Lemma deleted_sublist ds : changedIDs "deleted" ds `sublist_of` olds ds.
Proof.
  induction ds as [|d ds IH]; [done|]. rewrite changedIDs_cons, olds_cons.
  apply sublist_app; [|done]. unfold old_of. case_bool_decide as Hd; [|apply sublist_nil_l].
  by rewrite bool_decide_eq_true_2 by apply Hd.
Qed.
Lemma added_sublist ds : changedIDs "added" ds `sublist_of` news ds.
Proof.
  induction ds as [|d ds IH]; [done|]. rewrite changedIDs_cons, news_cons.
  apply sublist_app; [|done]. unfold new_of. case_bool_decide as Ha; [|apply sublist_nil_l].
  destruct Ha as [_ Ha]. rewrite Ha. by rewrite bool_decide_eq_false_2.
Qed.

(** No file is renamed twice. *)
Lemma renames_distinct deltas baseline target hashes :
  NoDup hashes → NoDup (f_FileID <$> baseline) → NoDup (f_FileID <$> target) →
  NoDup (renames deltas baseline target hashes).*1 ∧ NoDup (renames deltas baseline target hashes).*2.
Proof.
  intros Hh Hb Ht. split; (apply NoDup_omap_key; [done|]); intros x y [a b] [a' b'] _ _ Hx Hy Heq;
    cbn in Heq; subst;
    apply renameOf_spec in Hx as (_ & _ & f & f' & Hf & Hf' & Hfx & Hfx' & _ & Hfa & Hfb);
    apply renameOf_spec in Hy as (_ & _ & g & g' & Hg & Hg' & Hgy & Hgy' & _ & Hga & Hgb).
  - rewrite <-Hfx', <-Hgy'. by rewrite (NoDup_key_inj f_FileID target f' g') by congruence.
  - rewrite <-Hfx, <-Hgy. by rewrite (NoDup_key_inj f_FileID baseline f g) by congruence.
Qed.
++++++++++
* **Exercise instructions**: In the data above, start at the line that has "apply sublist_app; [|done]. unfold new_of.", stop after the line that has "apply renameOf_spec in Hx", and print every line in between exactly as it stands.

* **Result below**:
  apply sublist_app; [|done]. unfold new_of. case_bool_decide as Ha; [|apply sublist_nil_l].
  destruct Ha as [_ Ha]. rewrite Ha. by rewrite bool_decide_eq_false_2.
Qed.

(** No file is renamed twice. *)
Lemma renames_distinct deltas baseline target hashes :
  NoDup hashes → NoDup (f_FileID <$> baseline) → NoDup (f_FileID <$> target) →
  NoDup (renames deltas baseline target hashes).*1 ∧ NoDup (renames deltas baseline target hashes).*2.
Proof.
  intros Hh Hb Ht. split; (apply NoDup_omap_key; [done|]); intros x y [a b] [a' b'] _ _ Hx Hy Heq;
    cbn in Heq; subst;
    apply renameOf_spec in Hx as (_ & _ & f & f' & Hf & Hf' & Hfx & Hfx' & _ & Hfa & Hfb);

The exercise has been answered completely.